Brothers Drinks Co. Limited was started in 1992 by four Showering brothers, whose parents were involved with the production of Babycham from the 1950s. It is based in Shepton Mallet, Somerset. Brothers' Cider is fermented and bottled at the Showerings Cider Mill and on the former site of the Anglo-Bavarian Brewery, which has been claimed as the first lager brewery in the United Kingdom, although the claim is disputed.

In 1995, Michael Eavis offered the Brothers space for a bar at the Glastonbury Festival, near the Jazz World Stage, but with sales restricted to perry-based drinks. When the offer of "perry" was met with little understanding the Brothers would describe it as "like cider but made from pears" and after repeating this tens of thousands of times the shorthand "pear cider" was introduced and understood. Ten years later, in 2005, Brothers was packaged and launched into pubs and the retail trade.
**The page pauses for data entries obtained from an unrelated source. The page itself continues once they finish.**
(* ===== verification/ControlPlaneInvariant.v ===== *)
(** * The invariant of the control-plane database

    What every committed state of the database satisfies beyond its CHECK
    constraints, and how states evolve.  Inside a transaction a row may wait
    for the statement that completes it: the invariant is relative to a set of
    exempt rows, empty between transactions.  Each statement of
    ControlPlane.v has one lemma. *)

From S2P Require Import Prelude.
From S2P Require Import Json.
From S2P Require Import Sql.
From S2P Require Import OutboxStore.
From S2P Require Import NodeSyncStore.
From S2P Require Import NodeAgentContract.
From S2P Require Import ControlPlane.
Open Scope Z_scope.

(** Acknowledgements whose version the node row does not show yet, revoked
    devices whose grants are not revoked yet, jobs without their event. *)
Record Exempt := { x_ack : string → Prop; x_device : string → Prop; x_job : string → Prop }.
Definition nothing : Exempt :=
  {| x_ack := λ _, False; x_device := λ _, False; x_job := λ _, False |}.

Definition grant_ok (nodes : Table Node) (g : NodeAccessGrant) : Prop :=
  grant_checks g = true ∧
  ∃ n, nodes !! gr_nodeId g = Some n ∧
    1 ≤ gr_desiredVersion g ≤ n_desiredConfigVersion n ∧
    gr_appliedVersion g ≤ n_appliedConfigVersion n ∧
    (n_status n = NODE_QUARANTINED → gr_status g = GRANT_REVOKED) ∧
    (gr_status g = GRANT_ACTIVE → 1 ≤ gr_appliedVersion g) ∧
    (gr_status g = GRANT_REVOKED ∨ gr_revokedAt g = None).

(** A live grant belongs to an active device. *)
Definition owner_ok (X : Exempt) (devices : Table Device) (g : NodeAccessGrant) : Prop :=
  ∃ d, devices !! gr_deviceId g = Some d ∧
    (dv_status d = DEVICE_REVOKED → gr_status g = GRANT_REVOKED ∨ x_device X (gr_deviceId g)).

Definition job_ok (nodes : Table Node) (id : string) (j : NodeSyncJob) : Prop :=
  job_checks j = true ∧ j_id j = id ∧
  ∃ n, nodes !! j_nodeId j = Some n ∧ 1 ≤ j_targetVersion j ≤ n_desiredConfigVersion n.

(** The transactional outbox: the job's event, with the exact command. *)
Definition announced (eventKeys : Table EventKey) (events : Table OutboxEvent)
    (id : string) (j : NodeSyncJob) : Prop :=
  ∃ r key k e, job_resource_is r j = true ∧ eventKeys !! key = Some k ∧
    events !! ek_id k = Some e ∧ oe_topic e = "node-sync.requested"%string ∧
    oe_payload e = encode_command {| cmd_resource := r; cmd_nodeSyncJobId := id;
                                     cmd_targetVersion := j_targetVersion j |}.

Definition delivery_ok (jobs : Table NodeSyncJob) (k : string * string) (d : NodeConfigDelivery)
    : Prop :=
  is_sha256_hex k.2 = true ∧
  ∃ j, jobs !! k.1 = Some j ∧ j_nodeId j = nd_nodeId d ∧ j_targetVersion j = nd_targetVersion d.

Definition ack_ok (X : Exempt) (db : Db) (job : string) (a : NodeConfigAcknowledgement) : Prop :=
  (∃ j, db_jobs db !! job = Some j ∧ j_status j = JOB_SUCCEEDED ∧
     j_nodeId j = na_nodeId a ∧ j_targetVersion j = na_targetVersion a) ∧
  is_Some (db_deliveries db !! (job, na_snapshotHash a)) ∧
  (x_ack X job ∨ ∃ n, db_nodes db !! na_nodeId a = Some n ∧
                      na_targetVersion a ≤ n_appliedConfigVersion n).

(** The applied version is the version of an acknowledgement. *)
Definition applied_ok (acks : Table NodeConfigAcknowledgement) (id : string) (n : Node) : Prop :=
  n_appliedConfigVersion n = 0 ∨
  ∃ job a, acks !! job = Some a ∧ na_nodeId a = id ∧ na_targetVersion a = n_appliedConfigVersion n.

Definition route_ok (db : Db) (k : string * string) (r : RouteColumns) : Prop :=
  ∃ n en pr, db_nodes db !! rc_nodeId r = Some n ∧
    db_endpoints db !! k.1 = Some en ∧ en_nodeId en = rc_nodeId r ∧
    db_profiles db !! k.2 = Some pr ∧ cp_nodeId pr = rc_nodeId r ∧
    0 ≤ rc_lastActivationVersion r ≤ n_desiredConfigVersion n ∧
    ∀ v, rc_activationVersion r = Some v →
      v = rc_lastActivationVersion r ∧ 1 ≤ v ∧ n_status n = NODE_HEALTHY ∧
      en_status en = MATERIAL_ACTIVE ∧ cp_status pr = MATERIAL_ACTIVE ∧
      is_Some (db_publicConfigs db !! k.2) ∧
      ∃ id j, db_jobs db !! id = Some j ∧ j_nodeId j = rc_nodeId r ∧
        job_resource_is (RouteResource k.1 k.2) j = true ∧ j_targetVersion j = v.

Record Inv (X : Exempt) (db : Db) : Prop := {
  iv_nodes : map_Forall (λ _ n, node_checks n = true) (db_nodes db);
  iv_applied : map_Forall (applied_ok (db_acks db)) (db_nodes db);
  iv_grants : map_Forall (λ _, grant_ok (db_nodes db)) (db_grants db);
  iv_owners : map_Forall (λ _, owner_ok X (db_devices db)) (db_grants db);
  iv_pairs : ∀ id1 id2 g1 g2, db_grants db !! id1 = Some g1 → db_grants db !! id2 = Some g2 →
    gr_nodeId g1 = gr_nodeId g2 → gr_deviceId g1 = gr_deviceId g2 → id1 = id2;
  iv_jobs : map_Forall (job_ok (db_nodes db)) (db_jobs db);
  iv_unique : ∀ id1 id2 j1 j2, db_jobs db !! id1 = Some j1 → db_jobs db !! id2 = Some j2 →
    j_nodeId j1 = j_nodeId j2 → j_targetVersion j1 = j_targetVersion j2 → id1 = id2;
  iv_announced : map_Forall (λ id j, x_job X id ∨ announced (db_eventKeys db) (db_events db) id j)
    (db_jobs db);
  iv_deliveries : map_Forall (delivery_ok (db_jobs db)) (db_deliveries db);
  iv_acks : map_Forall (ack_ok X db) (db_acks db);
  iv_routes : map_Forall (route_ok db) (db_routes db);
}.

Lemma Inv_empty : Inv nothing empty_db.
Proof. split; try (apply map_Forall_empty); by intros id1 id2 r1 r2. Qed.

(** An active grant at its desired version: the node has acknowledged it. *)
Lemma applied_acknowledged db id g n :
  Inv nothing db → db_grants db !! id = Some g → db_nodes db !! gr_nodeId g = Some n →
  gr_status g = GRANT_ACTIVE → gr_appliedVersion g = gr_desiredVersion g →
  ∃ job a j, db_acks db !! job = Some a ∧ na_nodeId a = gr_nodeId g ∧
    db_jobs db !! job = Some j ∧ j_status j = JOB_SUCCEEDED ∧
    n_appliedConfigVersion n = na_targetVersion a ∧ gr_desiredVersion g ≤ na_targetVersion a.
Proof.
  intros Hinv Hg Hn Hst Hv.
  destruct (iv_grants _ _ Hinv _ _ Hg) as (_ & n' & Hn' & Hone & Happ & _ & Hpos & _).
  assert (n' = n) as -> by congruence.
  destruct (iv_applied _ _ Hinv _ _ Hn) as [Hz|(job & a & Hack & Hid & Htv)].
  { specialize (Hpos Hst). lia. }
  destruct (iv_acks _ _ Hinv _ _ Hack) as ((j & Hj & Hjs & _) & _).
  exists job, a, j. split_and!; try done; lia.
Qed.

(** ** How states evolve *)

(** The columns of a job that no statement changes. *)
Definition same_job (j j' : NodeSyncJob) : Prop :=
  j_id j' = j_id j ∧ j_nodeId j' = j_nodeId j ∧ j_nodeAccessGrantId j' = j_nodeAccessGrantId j ∧
  j_routeEndpointId j' = j_routeEndpointId j ∧
  j_routeConnectionProfileId j' = j_routeConnectionProfileId j ∧
  j_targetVersion j' = j_targetVersion j ∧
  (j_status j = JOB_SUCCEEDED → j_status j' = JOB_SUCCEEDED).

Definition node_le (n n' : Node) : Prop :=
  n_desiredConfigVersion n ≤ n_desiredConfigVersion n' ∧
  n_appliedConfigVersion n ≤ n_appliedConfigVersion n' ∧
  (n_status n = NODE_QUARANTINED → n_status n' = NODE_QUARANTINED).

Definition grant_le (g g' : NodeAccessGrant) : Prop :=
  gr_nodeId g' = gr_nodeId g ∧ gr_deviceId g' = gr_deviceId g ∧
  gr_desiredVersion g ≤ gr_desiredVersion g' ∧ gr_appliedVersion g ≤ gr_appliedVersion g' ∧
  (gr_status g = GRANT_REVOKED → gr_status g' = GRANT_REVOKED).

Definition device_le (d d' : Device) : Prop :=
  dv_userId d' = dv_userId d ∧ (dv_status d = DEVICE_REVOKED → dv_status d' = DEVICE_REVOKED) ∧
  dv_subscriptionTokenHash d' = dv_subscriptionTokenHash d ∧
  dv_issuanceIdempotencyKeyHash d' = dv_issuanceIdempotencyKeyHash d.

Definition same_event (e e' : OutboxEvent) : Prop :=
  oe_topic e' = oe_topic e ∧ oe_payload e' = oe_payload e.

(** Rows stay, and change only along [R]. *)
Definition rows_evolve {K A} `{Countable K} (R : A → A → Prop) (t t' : gmap K A) : Prop :=
  ∀ id r, t !! id = Some r → ∃ r', t' !! id = Some r' ∧ R r r'.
In 2007, Brothers began bottling soft drinks for Fever-Tree. 50% of Brothers' capacity is accounted for by Fever-Tree. Brothers became a minority shareholder in Fever-Tree in 2013.

In 2009, Brothers Cider won a Cool Brand award at The Drum Marketing Awards.

In 2013 a new range of packaging was launched, for the company with a turnover of £46 million per annum.

In 2016, the Showering Brothers bought the Shepton Mallett Cider Mill from C&C Group plc but not the brands, returning ownership to the family that had founded it. Matthew Showering said "Our grandfather built the factory and so it's be great to get back there. We used to go there as children and it came out of the family business when it was sold to Allied Breweries in the late 60s so it's great to reconnect with the place."

In 2021, the Showering Brothers acquired the famous brand most associated with their cider mill when they bought Babycham.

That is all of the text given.